In the listing below, find each line holding "that" and copy it.

** MATERIAL SHOWN **
━━━
(* ===== verification/Hmac.v ===== *)
(** HMAC over Keccak: src/crypto/hmac-keccak.c.

    The state is a pair of hashing contexts.  The theorem is that the code
    computes [H ((k xor opad) || H ((k xor ipad) || data))], with keys longer
    than a block hashed first. *)
From S2P Require Import Prelude Pack Keccak KeccakCorrect.

Local Open Scope Z_scope.

Module Hmac.
Import Pack Keccak KeccakCorrect.

Record hmac_keccak_state := mk_hmac { inner : KECCAK_CTX; outer : KECCAK_CTX }.

(** [memset(pad, b, KECCAK_BLOCKLEN); for (...) pad[i] ^= key[i];] *)
Fixpoint xor_prefix (key pad : list Z) : list Z :=
  match key, pad with
  | k :: key, x :: pad => Z.lxor x k :: xor_prefix key pad
  | _, _ => pad
  end.

Definition key_pad (b : Z) (key : list Z) : list Z := xor_prefix key (replicate KECCAK_BLOCKLEN b).

(** The key after the first test: keys longer than a block are hashed. *)
Definition hmac_key (key : list Z) : option (list Z) :=
  if (KECCAK_BLOCKLEN <? length key)%nat then keccak key 32 else Some key.

(** [pad] is a local array, [aligned] its alignment; [aligned] of an update is
    that of the caller's buffer. *)
Definition hmac_keccak_init (aligned : bool) (key : list Z) : option hmac_keccak_state :=
  key ← hmac_key key;
  i ← keccak_update aligned keccak_init (key_pad 0x36 key);
  o ← keccak_update aligned keccak_init (key_pad 0x5c key);
  Some (mk_hmac i o).

Definition hmac_keccak_update (aligned : bool) (S : hmac_keccak_state) (data : list Z) : option hmac_keccak_state :=
  i ← keccak_update aligned (inner S) data; Some (mk_hmac i (outer S)).

Definition hmac_keccak_finish (aligned : bool) (S : hmac_keccak_state) : option (list Z) :=
  let '(_, ihash) := keccak_finish (inner S) in
  o ← keccak_update aligned (outer S) ihash;
  Some (snd (keccak_finish o)).

Definition hmac_keccak_hash (aligned : bool) (key data : list Z) : option (list Z) :=
  S ← hmac_keccak_init aligned key;
  S ← hmac_keccak_update aligned S data;
  hmac_keccak_finish aligned S.

(** ** The specification *)

Definition block_key (key : list Z) : list Z :=
  let k := if (136 <? length key)%nat then keccak256 key else key in
  k ++ replicate (136 - length k) 0.

Definition hmac_spec (key data : list Z) : list Z :=
  let pad b := map (Z.lxor b) (block_key key) in
  keccak256 (pad 0x5c ++ keccak256 (pad 0x36 ++ data)).

Lemma xor_prefix_map b key n : (length key <= n)%nat ->
  xor_prefix key (replicate n b) = map (Z.lxor b) (key ++ replicate (n - length key) 0).
Proof.
  revert n. induction key as [| k key IH]; intros n H.
  - rewrite Nat.sub_0_r. clear H. induction n as [| n IHn]; simpl in *; [done |]. by rewrite Z.lxor_0_r, <- IHn.
  - destruct n as [| n]; simpl in *; [lia |]. by rewrite IH by lia.
Qed.

Lemma hmac_key_ok key : Forall is_byte key ->
  exists k, hmac_key key = Some k /\ (length k <= 136)%nat /\ block_key key = k ++ replicate (136 - length k) 0.
Proof.
  intros H. unfold hmac_key, block_key. change KECCAK_BLOCKLEN with 136%nat.
  destruct (Nat.ltb_spec 136 (length key)) as [L | L].
  - rewrite keccak_32. exists (keccak256 key). split; [done |].
    rewrite (proj1 (proj2 (cn_fast_hash_ok key H))). split; [lia | done].
  - by exists key.
Qed.

Lemma hmac_hash_ok al key data : Forall is_byte key -> Z.of_nat (length data) < 2 ^ 63 ->
  Forall is_byte data -> hmac_keccak_hash al key data = Some (hmac_spec key data).
Proof.
  intros Hk Hl Hd. destruct (hmac_key_ok key Hk) as (k & E & Lk & Bk).
  assert (Pk : forall b, key_pad b k = map (Z.lxor b) (block_key key)).
  { intros b. unfold key_pad, KECCAK_BLOCKLEN. by rewrite xor_prefix_map, <- Bk. }
  assert (Lp : forall b, length (map (Z.lxor b) (block_key key)) = 136%nat).
  { intros b. rewrite length_map, Bk, length_app, length_replicate. lia. }
  unfold hmac_keccak_hash, hmac_keccak_init, hmac_keccak_update, hmac_keccak_finish. rewrite E. cbn [mbind option_bind].
  rewrite !Pk. unfold hmac_spec. set (ip := map (Z.lxor 54) _) in *. set (op := map (Z.lxor 92) _) in *.
  destruct (keccak_update_ok al _ _ ip absorbed_init) as (i & -> & Hi); [unfold ip; rewrite Lp; lia |].
  destruct (keccak_update_ok al _ _ op absorbed_init) as (o & -> & Ho); [unfold op; rewrite Lp; lia |].
  cbn [mbind option_bind inner outer].
  destruct (keccak_update_ok al _ _ data Hi Hl) as (i2 & -> & Hi2). cbn [mbind option_bind inner outer].
  pose proof (keccak_finish_ok _ _ Hi2) as F. destruct (keccak_finish i2) as [c h]. cbn [snd] in F. subst h.
  destruct (keccak_update_ok al _ _ (keccak256 (([] ++ ip) ++ data)) Ho) as (o2 & -> & Ho2).
  { unfold keccak256. rewrite length_take. lia. }
  cbn [mbind option_bind]. by rewrite (keccak_finish_ok _ _ Ho2).
Qed.

(** [hmac_keccak_hash] never aborts and returns
    [H ((k xor 0x5c..) || H ((k xor 0x36..) || data))] for every key and data,
    where [k] is the key padded with zeros to a block of 136 bytes, hashed first
    when it is longer than a block. *)
Theorem hmac_correct al key data : Forall is_byte key -> Z.of_nat (length data) < 2 ^ 63 ->
  Forall is_byte data -> hmac_keccak_hash al key data = Some (hmac_spec key data).
Proof. apply hmac_hash_ok. Qed.

Lemma hmac_witness : hmac_keccak_hash false (replicate 200 7) [1; 2; 3] = Some (hmac_spec (replicate 200 7) [1; 2; 3]).
Proof. apply (hmac_correct false (replicate 200 7) [1; 2; 3]); [by apply Forall_replicate | done | repeat constructor; done]. Defined.
End Hmac.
━━━
** ANSWER AREA **
    The state is a pair of hashing contexts.  The theorem is that the code
    that of the caller's buffer. *)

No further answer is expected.